Further, since the radiation shielding ring 3 is formed by sintering tungsten powder having a large radiation shielding ability, it can be easily formed even with tungsten having poor workability and can be manufactured at low cost. . Further, since the radiation shielding rings 3 are connected and mounted in a plural number, the size of each ring 3 can be small, and the handling at the time of connecting and assembling is good.

Further, as shown in FIG. 3, the connecting portion of the radiation shielding ring 3 is formed in an uneven shape and fitted to each other, so that the radiation does not leak from this connecting portion.
Further, the concavo-convex connecting portion between the radiation shielding rings 3 serves as a guide when connecting and assembling, thereby improving the connecting and assembling property.

In the above-described embodiment, tungsten powder most suitable for shielding high-energy X-rays was used as a sintering material for sintering the radiation shielding ring 3, but the present invention is not limited to this. Heavy metal powder such as lead having a radiation shielding effect may be used. Also, depending on the energy of the generated radiation, the radiation shielding ring 3 may not generate much heat. In this case, the cooling water passage 4 formed along the longitudinal direction of the connection may be unnecessary.
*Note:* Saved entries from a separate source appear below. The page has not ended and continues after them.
Lemma text_arrives env req pointers key msg : hasPin req = false -> hasPoll req = false -> req_Sticker req = None -> req_EditTarget req = 0 ->
  match req_Reaction req with Some r => True | None => req_DeleteTarget req <> 0 \/ req_Body req <> ""%string \/ pointers <> [] end ->
  dataMessage req pointers key = Ok msg -> arrives env (req_Timestamp req) msg (meant env req pointers).
Proof.
  intros Hp Hpo Hs Ht Hsay H. destruct (plain_Ok req pointers key msg) as (version & reaction & ranges & quote & -> & Hm & Hq & Hr); try done.
  intros group timer. split; [by destruct timer as [[]|]|].
  apply hasPin_false in Hp as [Hp1%is_set_false Hp2%is_set_false]. apply hasPoll_false in Hpo as (Hc1%is_set_false & Hc2%is_set_false & Hc3%is_set_false).
  rewrite plain_reads, Hm, Hq. unfold meant. rewrite Hp1, Hp2, Hc1, Hc2, Hc3, Hs, Ht. cbn [negb Z.eqb].
  destruct (req_Reaction req) as [r|]; [by destruct Hr as [aci ->]|rewrite Hr]. destruct (negb _) eqn:Hd; [done|]. apply negb_false_iff, Z.eqb_eq in Hd.
  destruct (req_Body req == ""%string) eqn:Eb; [|done]. apply bool_decide_eq_true_1 in Eb. destruct pointers; [naive_solver|done].
Qed.

Lemma edit_arrives info own group timer req pointers key msg : hasPin req = false -> hasPoll req = false -> req_Sticker req = None -> req_EditTarget req <> 0 -> checkEdit req = None ->
  dataMessage req pointers key = Ok msg ->
  convertChatEvent info (received (wrapOutgoing (delivered group timer msg) (req_EditTarget req))) own = meant (with_Timestamp (envelope info own) (req_Timestamp req)) req pointers.
Proof.
  intros Hp Hpo Hs Ht Hc H. destruct (plain_Ok req pointers key msg) as (version & reaction & ranges & quote & -> & Hm & Hq & Hr); try done.
  unfold checkEdit in Hc. destruct (_ || _) eqn:E in Hc; [done|]. rewrite !orb_false_iff, !negb_false_iff, !Z.eqb_eq in E. destruct E as [[Er%is_set_false Ed] _].
  rewrite Er in Hr. subst reaction. apply Z.eqb_neq in Ht.
  apply hasPin_false in Hp as [Hp1%is_set_false Hp2%is_set_false]. apply hasPoll_false in Hpo as (Hc1%is_set_false & Hc2%is_set_false & Hc3%is_set_false).
  assert (Eb : default ""%string (if req_Body req != ""%string then Some (req_Body req) else None) = req_Body req).
  { destruct (req_Body req == ""%string) eqn:E; [by apply bool_decide_eq_true_1 in E as ->|done]. }
  unfold meant. rewrite Hp1, Hp2, Hc1, Hc2, Hc3, Hs, Er, Ht. unfold wrapOutgoing. rewrite Ht. rewrite <- Hm, <- Eb. by destruct timer as [[]|].
Qed.

Lemma convertChatEvent_data info own msg ts event : arrives (with_Timestamp (envelope info own) ts) ts msg event -> forall group timer editTarget, editTarget = 0 ->
  convertChatEvent info (received (wrapOutgoing (delivered group timer msg) editTarget)) own = event.
Proof. intros H group timer editTarget ->. destruct (H group timer) as [Et Ee]. cbn [wrapOutgoing negb Z.eqb received convertChatEvent]. by rewrite Et. Qed.

(** What a client sends is what the other client reads: the message that [dataMessage] builds for a
    request which passed [SendRequest.Check], sent to a group or a user with any timer and wrapped
    as an edit or not, is converted by [convertChatEvent] to the event that the request means, with
    its timestamp, text, mentions, quote, attachments, sticker, poll, vote or pin. *)
Lemma sent_reads_back req pointers key msg group timer info own :
  Check req = None -> req_Story req = None -> req_Timestamp req <> 0 -> length pointers = length (uploads req) -> says_something req = true ->
  match req_Pin req with Some p => 0 <= DurationSeconds p | None => True end ->
  dataMessage req pointers key = Ok msg ->
  convertChatEvent info (received (wrapOutgoing (delivered group timer msg) (req_EditTarget req))) own
  = meant (with_Timestamp (envelope info own) (req_Timestamp req)) req pointers.
Proof.
  intros Hc Hst Hts Hl Hsay Hd H.
  assert (Hstrip : pollHasContent req = false -> pointers = []
    /\ req = mkSendRequest (req_Recipients req) (req_GroupID req) "" (req_Timestamp req) 0 [] None None (req_PollCreate req) (req_PollVote req) (req_PollClose req)
         (req_Pin req) (req_Unpin req) None [] [] None 0).
  { intros ((Eb & Ea & Eq & Em & Es)%bare & Esk%is_set_false & Er%is_set_false & Ed & Ee)%pollHasContent_false. unfold uploads in Hl. rewrite Esk, Ea in Hl.
    split; [by destruct pointers|]. destruct req; cbn in *; by subst. }
  destruct (Check_None_cases req Hc Hst) as [[Hp Hk]|[(Hp & Hpo & Hk)|(Hp & Hpo & Hk)]].
  - destruct (checkPin_None req Hk) as (_ & [-> Er]%Hstrip & (Ec%is_set_false & Ev%is_set_false & Ex%is_set_false)%hasPoll_false).
    rewrite Ec, Ev, Ex in Er. apply (convertChatEvent_data _ _ _ (req_Timestamp req)); [|by rewrite Er].
    pose proof (pin_arrives (with_Timestamp (envelope info own) (req_Timestamp req)) (req_Recipients req) (req_GroupID req) (req_Timestamp req) (req_Pin req) (req_Unpin req)
      key msg Hts) as Hx. cbn zeta in Hx. rewrite <- Er in Hx. by apply Hx.
  - destruct (checkPoll_None req Hk) as (_ & [-> Er]%Hstrip & _). apply hasPin_false in Hp as [Ep%is_set_false Eu%is_set_false].
    rewrite Ep, Eu in Er. apply (convertChatEvent_data _ _ _ (req_Timestamp req)); [|by rewrite Er].
    pose proof (poll_arrives (with_Timestamp (envelope info own) (req_Timestamp req)) (req_Recipients req) (req_GroupID req) (req_Timestamp req) (req_PollCreate req) (req_PollVote req)
      (req_PollClose req) key msg Hts) as Hx. cbn zeta in Hx. rewrite <- Er in Hx. by apply Hx.
  - destruct Hk as [(s & Es & Hk)|[(Es & Ee & Hk)|Hk]].
    + apply (convertChatEvent_data _ _ _ (req_Timestamp req)); [by eapply sticker_arrives|]. unfold checkSticker in Hk. destruct (_ || _) eqn:E in Hk; [done|].
      rewrite !orb_false_iff, !negb_false_iff, !Z.eqb_eq in E. by destruct E as [_ E].
    + by eapply edit_arrives.
    + assert (Hk' : req_Sticker req = None /\ req_EditTarget req = 0) by (destruct Hk as [(r & ? & ? & _)|(? & ? & _)]; done). destruct Hk' as [Es Ee].
      apply (convertChatEvent_data _ _ _ (req_Timestamp req)); [|done]. eapply text_arrives; try done. destruct (req_Reaction req) as [r|] eqn:Er; [done|].
      unfold says_something in Hsay. rewrite Hp, Hpo, Es in Hsay. change (is_set (@None OutgoingSticker)) with false in Hsay. change (is_set (@None OutgoingReaction)) with false in Hsay. cbn [orb] in Hsay. unfold uploads in Hl. rewrite Es in Hl.
      rewrite !orb_true_iff, !negb_true_iff, Z.eqb_neq in Hsay. destruct Hsay as [[Hx|Hx]|Hx]; [left; destruct Hx as [Hx|]; [by rewrite Er in Hx|done]| |]. 
      * right; left. by apply bool_decide_eq_false_1 in Hx.
      * right; right. intros ->. by destruct (req_Attachments req).
Qed.

End roundtrip.

(** ** What is converted can be relied on *)

Section checked.
Context {U : UuidLib} {P : SignalPb} {L : ConvertLib}.

(** A poll, vote, closure or pin that is reported has passed its check, in a message with a timestamp. *)
Definition event_checked (e : Event) : Prop :=
  match e with
  | EvMessage env content =>
      match msg_Poll content with
      | Some p => env_Timestamp env <> 0 /\ Poll_check p pollIncomingQuestionLimit = None /\ content = poll_message p
      | None => msg_Body content <> ""%string \/ msg_Attachments content <> [] \/ is_Some (msg_Sticker content)
      end
  | EvPollVote env v => env_Timestamp env <> 0 /\ OutgoingPollVote_check v = None
  | EvPollClose env p => env_Timestamp env <> 0 /\ OutgoingPollClose_Check p = None
  | EvPin env p => env_Timestamp env <> 0 /\ OutgoingPin_Check p = None
  | EvUnpin env u => env_Timestamp env <> 0 /\ OutgoingUnpin_Check u = None
  | _ => True
  end.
[Effects of the Invention] As described above, according to the present invention, the following excellent effects can be exhibited.

A plurality of radiation shielding rings sintered from heavy metal powder such as tungsten were connected and mounted on the outer periphery of the vacuum duct, so X was harmful to the human body at low manufacturing cost.
Radiation such as lines can be shielded in the vacuum duct.

BRIEF DESCRIPTION OF THE DRAWINGS FIG. 1 is a perspective view of a main part showing a mounted state of a radiation shielding ring mounted on a radiation shielding vacuum duct showing an embodiment of the present invention, and FIG. 2 is a connection of the radiation shielding ring. FIG. 3 is a sectional view taken along line III-III of FIG. 2, FIG.
The figure is a sectional view of a radiation shielding vacuum duct developed earlier by the present applicant. In the figure, 1 is a vacuum duct, 2 is an electron beam, and 3 is a radiation shielding ring.

Claims (1)

(57) [Claims] 1. A plurality of radiation shielding rings obtained by sintering heavy metal powder such as tungsten in a ring shape are mounted on an outer periphery of a vacuum duct through which an electron beam having substantially the speed of light passes. Radiation shielding vacuum duct.